- Directed by: Henry Jaglom
- Screenplay by: Henry Jaglom
- Based on: Just 45 Minutes from Broadway by Henry Jaglom
- Produced by: Rosemary Marks
- Starring: Tanna Frederick Judd Nelson
- Cinematography: Hanania Baer
- Edited by: Ron Vignone
- Release date: October 3, 2012 (Los Angeles);
- Running time: 105 minutes 108 minutes 116 minutes
- Country: United States
- Language: English

= Just 45 Minutes from Broadway =

Just 45 Minutes from Broadway is a 2012 American drama film written and directed by Henry Jaglom and starring Tanna Frederick and Judd Nelson.
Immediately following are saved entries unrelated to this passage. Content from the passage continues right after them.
(* ===== verification/TunnelClient.v ===== *)
(** * TunnelClient: [internal/tunnel/client.go] and [internal/tunnel/conn.go]

    The client end of a stream: the header that names the target, read byte by
    byte, and the connection to the target; and the byte stream made of WebSocket
    messages that both ends run yamux over. *)

From S2P Require Import Prelude Effects GoText World TunnelServer.
From Stdlib Require Import Ascii.

Open Scope Z_scope.

(** ** [handleStream] *)

(** The connection to the target, once the header is read. *)
Definition serve_target (stream : nat) (addr : string) : M net_event unit :=
  let! dialed := call (Dial addr) in
  match dialed with
  | Err _ => ret tt
  | Ok target =>
      deferring (call (ConnClose target))
        (call (GoCopyUp target stream) ;;
         call (GoCopyDown stream target) ;;
         call AwaitFirst)
  end.

Definition max_header : nat := 256.

(** The loop over the header: each turn reads a byte, and gives up when the
    header is longer than [max_header], so one more turn than that is enough. *)
Fixpoint read_header (fuel : nat) (stream : nat) (targetAddr : string) : M net_event unit :=
  match fuel with
  | O => ret tt
  | S fl =>
      let! b := call (StreamRead stream) in
      match b with
      | Err _ => ret tt
      | Ok c =>
          if Ascii.eqb c (chr 10) then serve_target stream targetAddr
          else
            let targetAddr := targetAddr +:+ String c "" in
            if (max_header <? String.length targetAddr)%nat then ret tt
            else read_header fl stream targetAddr
      end
  end.

Definition handleStream (stream : nat) : M net_event unit :=
  deferring (call (StreamClose stream)) (read_header (S max_header) stream "").

(** ** [WebSocketConn] *)

Abbreviation bytes := (list ascii).

(** A message as its reader gives it: the bytes left of it, and the error the
    connection breaks with after them, if it does not reach its end. *)
Record message := mkMessage { body : bytes; broken : option error }.
(** The message being read and the messages still to come. *)
Record WebSocketConn := mkConn { reader : option message; incoming : list message }.

Section conn.
(** How many bytes a message reader gives of [r] that are left into a buffer of
    [b]; whether the end of the message, or the error, comes with its last bytes or
    alone at the next read: [io.Reader] allows both. *)
Variable chunk : nat -> nat -> nat.
Variable joined : nat -> message -> bool.
(** What the connection fails with after the last message. *)
Variable closed : error.
(** The answer to a message that is sent after others. *)
Variable send : list bytes -> bytes -> option error.

(** What ends a read: [io.EOF] or another error. *)
Inductive read_end := EOF | Broken (e : error).

(** The message reader's [Read]: the bytes, the error, and what is left. *)
Definition read_message (b : nat) (m : message) : bytes * option read_end * message :=
  let n := chunk b (length (body m)) in
  let over := match broken m with None => EOF | Some e => Broken e end in
  (take n (body m),
   if bool_decide (drop n (body m) = []) && (bool_decide (body m = []) || joined b m) then Some over else None,
   mkMessage (drop n (body m)) (broken m)).

(** [Read] into a buffer of [b] bytes: at [io.EOF] the next message is fetched and
    read, and what came with it is forgotten; any other error is returned. *)
Fixpoint read_messages (b : nat) (reader : option message) (incoming : list message)
    : bytes * option error * WebSocketConn :=
  let next :=
    match incoming with
    | [] => ([], Some closed, mkConn None [])
    | m :: incoming' => read_messages b (Some m) incoming'
    end in
  match reader with
  | None => next
  | Some m =>
      match read_message b m with
      | (_, Some EOF, _) => next
      | (d, Some (Broken e), m') => (d, Some e, mkConn (Some m') incoming)
      | (d, None, m') => (d, None, mkConn (Some m') incoming)
      end
  end.
Definition Read (b : nat) (c : WebSocketConn) : bytes * option error * WebSocketConn :=
  read_messages b (reader c) (incoming c).

(** [Write]: one binary message per call; the number of bytes written, the error,
    and what was sent. *)
Definition Write (sent : list bytes) (b : bytes) : nat * option error * list bytes :=
  match send sent b with
  | Some e => (0%nat, Some e, sent)
  | None => (length b, None, sent ++ [b])
  end.

(** A writer that stops at the first error: the number of bytes it was told were
    written, the error, and what was sent. *)
Fixpoint write_all (sent : list bytes) (l : list bytes) : nat * option error * list bytes :=
  match l with
  | [] => (0%nat, None, sent)
  | b :: l' =>
      match Write sent b with
      | (n, Some e, sent) => (n, Some e, sent)
      | (n, None, sent) => let '(k, err, sent) := write_all sent l' in ((n + k)%nat, err, sent)
      end
  end.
It is based on Jaglom's 2009 play of the same name.

==Plot==
Grisha, the patriarch of a family and former star of Yiddish theatre, says he's writing a book for the public when one daughter, the only one to reject a life in show business, brings home her fiancé after a year of estrangement.

==Cast==
- Tanna Frederick
- Judd Nelson
- Diane Salinger
- Jack Heller
- David Proval
- Julie Davis
- Harriet Schock
- Michael Emil
- Mary Crosby
- Sabrina Jaglom
- P.T. Townsend
- Eliza Simon
- Jack Quaid
- Linda Carson
- Emily Alexander

==Release==
The film was released at Laemmle Theatres in Los Angeles and Southern California on October 3, 2012. It was later released in theaters in New York City on October 17, 2012.

==Reception==
The film has an 18% rating on Rotten Tomatoes. Calum Marsh of Slant Magazine awarded the film half a star out of four.